I have seen first-hand what happens, what happens when we feel the need to change something because we want it better than the way we have things now and it doesn’t end well. We need to be grateful and content of the things we have in our lives in the here and now, rather than wanting to change or fix everything all the time, so that we have better and bigger things.

I also believe that the act of focusing on our imperfections takes us away from our goals of having inner peace. I believe that even with the best of intentions, we will never do of our best when we’re attached and focused on the wrong things. Wanting things to be better, means we bring negative thoughts and situations back into the equation.

How many of us validate ourselves on always wanting perfection? We look for perfection, convince ourselves it’s right, when the reality is we should be aiming for the opposite. The idea of a world in which everyone and everything is perfect is nonsensical. Being born with Cerebral Palsy made me less than perfect.

As a child it was because of my parents’ inability to be able to accept that I wasn’t perfect that showed me a different way. Seeing them struggle had the opposite effect on me. There will always be better ways for us to do things, but that’s not the same as having perfection. That doesn’t mean we can’t appreciate and enjoy how we do and have things now.

I believe that we need to consciously bring about our awareness so that when we fall into the habit of wanting to change things for perfection, we tell ourselves that things are fine as they are. We need to remind ourselves that our lives are okay and so are all the other things.

As we begin to eliminate the need for us to be perfect or have perfection in our lives, we’ll begin to discover things that are less than perfect. We need to make peace with ourselves and with our imperfections.


31 Jan, 2012

12 thoughts on “Accepting your imperfections

  1. Imperfections about my character I can accept.

    I had no choice in having CP, that’s what I find hard to accept. I didn’t do this to myself.

    1. I completely understand. I remember being very angry myself as a child because I hated the fact that I wasn’t perfect. As much as it’s hard to come to any form of acceptance on what we deal with, I believe not accepting ourselves makes us feel worse about us and what we have to deal with.

      Sometimes we just have to find a place so that we can accept our imperfections. You didn’t ask for it, you’re right… but you have it. It is the same for me.

      From my own experience as a child, not accepting how I was made me more miserable and even more angry and a nightmare to be around.

  2. I always got the message as a child that even if I was perfect all the time, it wouldn’t matter since my parents wouldn’t have noticed or even cared.

    It gave me the negative perception that it wasn’t even worth trying to accomplish anything in life as far as people wouldn’t even notice.

    I’m only just now starting to be able to move beyond listening to those old tapes that play so frequently in my head.

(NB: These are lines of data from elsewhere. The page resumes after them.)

(** * The intent execution lifecycle engine of the mock server

    A shallow embedding of [packages/mock-server/src/state.ts] (class
    [MockState]) and of the HTTP handlers that expose it
    ([handlers/intents.ts], [handlers/execution.ts]).

    Conventions of the embedding.
    - [Date.now()] and [Math.random()] are inputs: every synchronous run of
      the engine receives the instant [now] it reads from the clock (the
      reads made within one run are taken at one instant) and, for a driver
      wake-up, the draw [rnd], an IEEE binary64 number as in JavaScript.
    - [crypto.randomUUID()] is the input [fresh] of [createIntent].
    - A JavaScript [Map] iterates in insertion order and [Map.set] on a
      present key keeps its position: maps are association lists with such
      a [set].  A [Set] of callbacks is a list without repetition, in
      insertion order; a callback is identified by a key, as a function
      object is by its identity.
    - The engine mutates the stored objects in place; every mutation goes
      through the same synchronous run that fetched the object from the
      map, so it is a replacement of the value under the same key.
    - An [async] function is cut at its [await]s: [simulateExecution]
      gives the continuation it is suspended with, and [resume] runs one
      wake-up of it.  The scheduler is the list of [Op]s handed to [run].
    - A callback may throw.  The computations live in [Eng], a state monad
      over [World] with an abrupt completion [Throw].
    - [World] carries, besides the [MockState], a history [trace] of what
      the run did (state writes, callback invocations, SSE writes).  The
      engine never reads it.
    - A callback only writes to streams and returns or throws; it does not
      call back into the engine.  A handler runs as one synchronous run:
      the [await]s of [stream.writeSSE] are taken to resolve before the
      engine runs again, so what a callback writes is written at the call.

    The last part of the file goes beyond the claims: the agents, the mock
    controls with the gate [createServer] puts in front of the API
    ([server.ts]), and the client side in the SDK ([IntentService.list],
    [RestTransport.stream]).

    Left out: the submit, simulate and validate handlers, which test
    arbitrary JSON for truthiness; the quotes, whose amounts are floating
    point; the market and system handlers, whose answers are constants;
    the [config] and the counters of an agent. *)

From Stdlib Require Import List String Ascii ZArith Bool Arith Lia PrimFloat.
From Stdlib Require Import DecimalString Sorted.
Import ListNotations.
(* 0.05 below is the binary64 number nearest to it, as the literal is in
   JavaScript. *)
Set Warnings "-inexact-float".
Local Open Scope string_scope.
Local Open Scope Z_scope.
Local Open Scope list_scope.

(* ------------------------------------------------------------------ *)
(** ** JavaScript values the engine computes with *)

Definition UUID := string.
Definition Timestamp := Z.

(** A [number] as far as [listIntents] needs it: an integer or [NaN]
    (what [parseInt] gives on a string without digits).  Fractions and
    infinities are not represented. *)
Inductive JsNum := NaN | Int (z : Z).

Definition num_add (a b : JsNum) : JsNum :=
  match a, b with
  | Int x, Int y => Int (x + y)
  | _, _ => NaN
  end.

(** [a < n] for an integer [n]: false when [a] is [NaN]. *)
Definition num_ltb (a : JsNum) (n : Z) : bool :=
  match a with
  | Int x => x <? n
  | NaN => false
  end.

(** ToIntegerOrInfinity: [NaN] becomes 0. *)
Definition to_integer (a : JsNum) : Z :=
  match a with
  | Int x => x
  | NaN => 0
  end.

(** The value of a character as a digit in the given radix (10 or 16). *)
Definition digit_of (radix : Z) (c : ascii) : option Z :=
  let n := Z.of_nat (nat_of_ascii c) in
  if (48 <=? n) && (n <=? 57) then Some (n - 48)
  else if (radix =? 16) && (97 <=? n) && (n <=? 102) then Some (n - 87)
  else if (radix =? 16) && (65 <=? n) && (n <=? 70) then Some (n - 55)
  else None.

(** The longest prefix of digits, [None] when there is none. *)
Fixpoint parse_digits (radix : Z) (s : string) (acc : option Z) : option Z :=
  match s with
  | EmptyString => acc
  | String c s' =>
      match digit_of radix c with
      | Some d =>
          parse_digits radix s'
            (Some (radix * (match acc with Some a => a | None => 0 end) + d))
      | None => acc
      end
  end.

(** TAB, LF, VT, FF, CR and the space. *)
Definition is_space (c : ascii) : bool :=
  let n := Z.of_nat (nat_of_ascii c) in
  ((9 <=? n) && (n <=? 13)) || (n =? 32).

Fixpoint skip_space (s : string) : string :=
  match s with
  | String c s' => if is_space c then skip_space s' else s
  | EmptyString => s
  end.

(** [parseInt(s)] without a radix: leading white space, an optional sign,
    an optional [0x] or [0X] that selects radix 16, then digits; anything
    after the digits is ignored, and no digit gives [NaN].  White space
    outside ASCII is not skipped, and a number too large for a binary64
    is not rounded. *)
Definition parseInt (s : string) : JsNum :=
  let '(neg, body) :=
    match skip_space s with
    | String "-"%char s' => (true, s')
    | String "+"%char s' => (false, s')
    | s' => (false, s')
    end in
  let digits :=
    match body with
    | String "0"%char (String "x"%char s') => parse_digits 16 s' None
    | String "0"%char (String "X"%char s') => parse_digits 16 s' None
    | _ => parse_digits 10 body None
    end in
  match digits with
  | Some n => Int (if neg then - n else n)
  | None => NaN
  end.

(** [String(n)]. *)
Definition num_to_string (a : JsNum) : string :=
  match a with
  | Int z => NilZero.string_of_int (Z.to_int z)
  | NaN => "NaN"
  end.

Definition clamp_index (len i : Z) : Z :=
  if i <? 0 then Z.max (len + i) 0 else Z.min i len.
(** [while result: ...] of the [While] case, entered with the triple
    [(result, cond_type, new_state)] of the first evaluation of the condition;
    [n] bounds the number of iterations. *)
Fixpoint while_loop (n : nat) (condition body : Expr)
  (result : pyvalue) (cond_type : Type_) (new_state : State) : M Result :=
  if truthy result then
    match n with
    | O => raise OutOfFuel
    | S n' =>
        '(_, _, new_state) <- ev body new_state ;;
        '(cond_result, cond_type, new_state) <- ev condition new_state ;;
        match cond_type with
        | Boolean => while_loop n' condition body cond_result cond_type new_state
        | _ => raise InterpTypeError
        end
    end
  else ret (result, cond_type, new_state).

End Loops.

I’m just praying that one day I won’t have so much noise in my head!

    1. This was not about you or how imperfect you were, you were just a child. This is about how your parents dealt with you as a child.

      I believe that if our parents encourage and reinforce all that is positive, we will be encouraged to see ourselves in a more positive light, even if we’re not perfect. I don’t believe any of us are and will be totally perfect, but we need to be of accepting of ourselves and our imperfections instead of trying to make things more perfect in our lives.

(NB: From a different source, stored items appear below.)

(** A place of the array that holds the first task with an id still does
    after a task with the same id has been written to it. *)
Lemma findById_insert (this : TodoList.t) (id : string) (i : nat) (todo todo' : Todo.t) :
  TodoList.findById this id = Some (i, todo) →
  Todo.id todo' = id →
  TodoList.findById
    (TodoList.mk (TodoList.storageService this) (<[i := todo']> (TodoList.todos this))
       (TodoList.listeners this)) id
  = Some (i, todo').
Proof.
  unfold TodoList.findById. simpl. intros Hfind Hid.
  apply list_find_Some in Hfind as (Hi & _ & Hfirst).
  apply list_find_Some. split; [|split; [done|]].
  - apply list_lookup_insert_eq. by eapply lookup_lt_Some.
  - intros j y Hj Hlt. rewrite list_lookup_insert_ne in Hj by lia. by eapply Hfirst.
Qed.

Section MoreCollectionProperties.
Context `{Platform}.

(** X9.  [update], [toggle] and [delete] with an id that no task of the
    collection has return [null] ([false] for [delete]) and change nothing:
    not the tasks, not the store, not the clock, and no listener is
    called. *)
Theorem missing_id_changes_nothing
  (id : string) (data : Todo.fields) (st : TodoList.state) :
  TodoList.findById (TodoList.self st) id = None →
  TodoList.update id data st = (Return None, st)
  ∧ TodoList.toggle id st = (Return None, st)
  ∧ TodoList.delete id st = (Return false, st).
Proof.
  intros Hfind. split; [|split].
  - unfold TodoList.update. unfold mbind, M_bind, get. by rewrite Hfind.
  - unfold TodoList.toggle. unfold mbind, M_bind, get. by rewrite Hfind.
  - apply findById_None in Hfind.
    unfold TodoList.delete, TodoList.set_todos, modify, get, mbind, M_bind.
    simpl. rewrite (filter_other_ids_id id _ Hfind), Nat.eqb_refl. simpl.
    by rewrite state_eta.
Qed.

(** X10.  [update(id, data)] on a task it finds.  The task stays at its place
    with its id and its creation time, whatever [data] holds for them, so
    that [findById(id)] finds the updated task afterwards; the other places
    are untouched.  When the updated task is valid the method returns it
    and the collection has been persisted; when it is not, the method
    throws the joined messages and the store is as it was. *)
Theorem update_keeps_the_identity
  (id : string) (data : Todo.fields) (st : TodoList.state) (i : nat) (todo : Todo.t) :
  TodoList.findById (TodoList.self st) id = Some (i, todo) →
  let todo' := Todo.set_updatedAt (Todo.assign todo data)
                 (clock_iso (reads (TodoList.world st))) in
  let v := Todo.validate todo' in
  ∃ st',
    TodoList.update id data st
    = (if Todo.isValid v then Return (Some todo')
       else Throw (Error (JS.join ", " (Todo.errors v))), st')
    ∧ Todo.id todo' = id
    ∧ Todo.createdAt todo' = Todo.createdAt todo
    ∧ TodoList.todos (TodoList.self st')
      = <[i := todo']> (TodoList.todos (TodoList.self st))
    ∧ TodoList.findById (TodoList.self st') id = Some (i, todo')
    ∧ localStorage (TodoList.world st')
      = (if Todo.isValid v
         then store_after_persist (TodoList.self st')
                (mk_World (localStorage (TodoList.world st))
                   (S (reads (TodoList.world st))) (outputs (TodoList.world st)))
         else localStorage (TodoList.world st)).
Proof.
  intros Hfind todo' v.
  assert (Todo.id todo' = id) as Hid.
  { unfold TodoList.findById in Hfind.
    by apply list_find_Some in Hfind as (_ & Hid & _). }
  set (this' := TodoList.mk (TodoList.storageService (TodoList.self st))
                  (<[i := todo']> (TodoList.todos (TodoList.self st)))
                  (TodoList.listeners (TodoList.self st))).
  set (w1 := mk_World (localStorage (TodoList.world st))
               (S (reads (TodoList.world st))) (outputs (TodoList.world st))).
  assert (TodoList.findById this' id = Some (i, todo')) as Hfound
    by (by apply findById_insert with todo).
  destruct (save_returns (TodoList.mk_state this' w1 (TodoList.delivered st)))
    as (st1 & Esave & Hself & Hstore & _).
  unfold TodoList.update. unfold mbind at 1, M_bind at 1, get. rewrite Hfind.
  unfold TodoList.in_world, Todo.update, Date_toISOString_now, read_platform,
    TodoList.set_todos, modify, mbind, M_bind, mret, M_ret.
  cbn -[Todo.validate Todo.set_updatedAt Todo.assign TodoList.save].
  fold todo' v.
  destruct (Todo.isValid v); cbn [negb].
  - fold this' w1. rewrite Esave. exists st1.
    split; [done|]. rewrite Hself. simpl. by rewrite Hstore.
  - eexists. split; [unfold throw; reflexivity|]. by simpl.
Qed.

(** X11.  [toggle(id)] on a task it finds returns the task with [completed]
    flipped and [completedAt] set to the time of the call or cleared with
    it; the other fields but [updatedAt] are as they were, the task
    is at its place and the other places are untouched; the collection has
    been persisted. *)
Theorem toggle_flips_the_first_match
  (id : string) (st : TodoList.state) (i : nat) (todo : Todo.t) :
  TodoList.findById (TodoList.self st) id = Some (i, todo) →
  ∃ todo' st',
    TodoList.toggle id st = (Return (Some todo'), st')
    ∧ Todo.completed todo' = negb (Todo.completed todo)
    ∧ completion_invariant todo'
    ∧ todo'
      = Todo.mk (Todo.id todo) (Todo.title todo) (Todo.description todo)
          (negb (Todo.completed todo)) (Todo.priority todo) (Todo.dueDate todo)
          (Todo.categories todo) (Todo.tags todo) (Todo.createdAt todo)
          (Todo.updatedAt todo') (Todo.completedAt todo')
    ∧ TodoList.todos (TodoList.self st')
      = <[i := todo']> (TodoList.todos (TodoList.self st))
    ∧ TodoList.findById (TodoList.self st') id = Some (i, todo')
    ∧ ∃ w1, localStorage w1 = localStorage (TodoList.world st)
            ∧ localStorage (TodoList.world st')
              = store_after_persist (TodoList.self st') w1.
Proof.
  intros Hfind.
  assert (Todo.id todo = id) as Hid.
  { unfold TodoList.findById in Hfind.
    by apply list_find_Some in Hfind as (_ & Hid & _). }
  destruct (toggleComplete_returns todo (TodoList.world st))
    as (todo' & w1 & E & Hc & Hat & Hreads).
  assert (todo' = Todo.mk (Todo.id todo) (Todo.title todo) (Todo.description todo)
                    (negb (Todo.completed todo)) (Todo.priority todo)
                    (Todo.dueDate todo) (Todo.categories todo) (Todo.tags todo)
                    (Todo.createdAt todo) (Todo.updatedAt todo')
                    (Todo.completedAt todo')
          ∧ localStorage w1 = localStorage (TodoList.world st)) as [Hshape Hls].
  { revert E. unfold Todo.toggleComplete, Date_toISOString_now, read_platform.
    unfold mbind, M_bind, mret, M_ret.
    destruct (Todo.completed todo); simpl; by intros [= <- <-]. }
  set (this' := TodoList.mk (TodoList.storageService (TodoList.self st))
                  (<[i := todo']> (TodoList.todos (TodoList.self st)))
                  (TodoList.listeners (TodoList.self st))).
  assert (TodoList.findById this' id = Some (i, todo')) as Hfound.
  { apply findById_insert with todo; [done|]. rewrite Hshape. by simpl. }
  destruct (save_returns (TodoList.mk_state this' w1 (TodoList.delivered st)))
    as (st1 & Esave & Hself & Hstore & _).
  exists todo', st1. split.
  { unfold TodoList.toggle. unfold mbind at 1, M_bind at 1, get. rewrite Hfind.
    unfold TodoList.in_world, TodoList.set_todos, modify, mbind, M_bind.
    cbn -[TodoList.save Todo.toggleComplete]. rewrite E.
    cbn -[TodoList.save]. fold this'. by rewrite Esave. }
  split; [done|]. split.
  { unfold completion_invariant. rewrite Hc, Hat. by destruct (Todo.completed todo). }
  split; [exact Hshape|].
  rewrite Hself. simpl. split; [done|]. split; [done|].
  exists w1. split; [done|]. by rewrite Hstore.
Qed.

(** X12.  [add] does not look at the ids the collection holds.  After an [add]
    that returned, [findById] with the id of the new task finds the new
    task at the end of the array when no task had the id, and still the
    first task that had it when one did. *)
Theorem add_then_findById
  (todoData : Todo.fields) (st st' : TodoList.state) (todo : Todo.t) :
  TodoList.add todoData st = (Return todo, st') →
  TodoList.findById (TodoList.self st') (Todo.id todo)
  = match TodoList.findById (TodoList.self st) (Todo.id todo) with
    | Some found => Some found
    | None => Some (length (TodoList.todos (TodoList.self st)), todo)
    end.
Proof.
  intros Hadd.
  assert (TodoList.todos (TodoList.self st')
          = TodoList.todos (TodoList.self st) ++ [todo]) as Htodos.
  { destruct (constructor_returns todoData (TodoList.world st))
      as (todo0 & w1 & E & _).
    assert (TodoList.in_world (Todo.constructor todoData) st
            = (Return todo0,
               TodoList.mk_state (TodoList.self st) w1 (TodoList.delivered st)))
      as Ein by (unfold TodoList.in_world; by rewrite E).
    revert Hadd. unfold TodoList.add. rewrite (bind_returns _ _ _ _ _ Ein).
    destruct (Todo.isValid (Todo.validate todo0)); cbn [negb]; [|done].
    destruct (save_returns
                (TodoList.mk_state (appended (TodoList.self st) todo0) w1
                   (TodoList.delivered st))) as (st1 & Esave & Hself & _).
    unfold mbind, M_bind, get, TodoList.set_todos, modify. simpl.
    unfold appended in Esave at 1. rewrite Esave. simpl.
    intros [= <- <-]. by rewrite Hself. }
  unfold TodoList.findById. rewrite Htodos.
  destruct (list_find (λ t, Todo.id t = Todo.id todo)
              (TodoList.todos (TodoList.self st))) as [[j found]|] eqn:Hold.
  - by apply list_find_app_l.
  - rewrite list_find_app_r by done. simpl.
    by rewrite decide_True.
Qed.

End MoreCollectionProperties.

      I believe that once you have worked this all out, you will be able to play a different more positive tape in your head!

  3. I tried to be perfect for many years and accepted (a few years ago) that it just wasn’t worth it. Nobody appreciated it anyway except myself. I don’t try for perfection anymore.

    I’m happy with myself and my husband isn’t too disappointed with me.

    1. Ditto Lisa. I have to agree with you. Not accepting our imperfections just adds more to our stress.

      We may never reach a plateau where we’re completely happy with ourselves or our choices, because of some of the stress we have. I don’t believe any of us don’t live with stress.

      I believe though, we need to find inner happiness regardless of whether we’re perfect or not. In my opinion the more imperfections we have the better. If we’re more accepting of our imperfections, we’ll be more accepting of ourselves.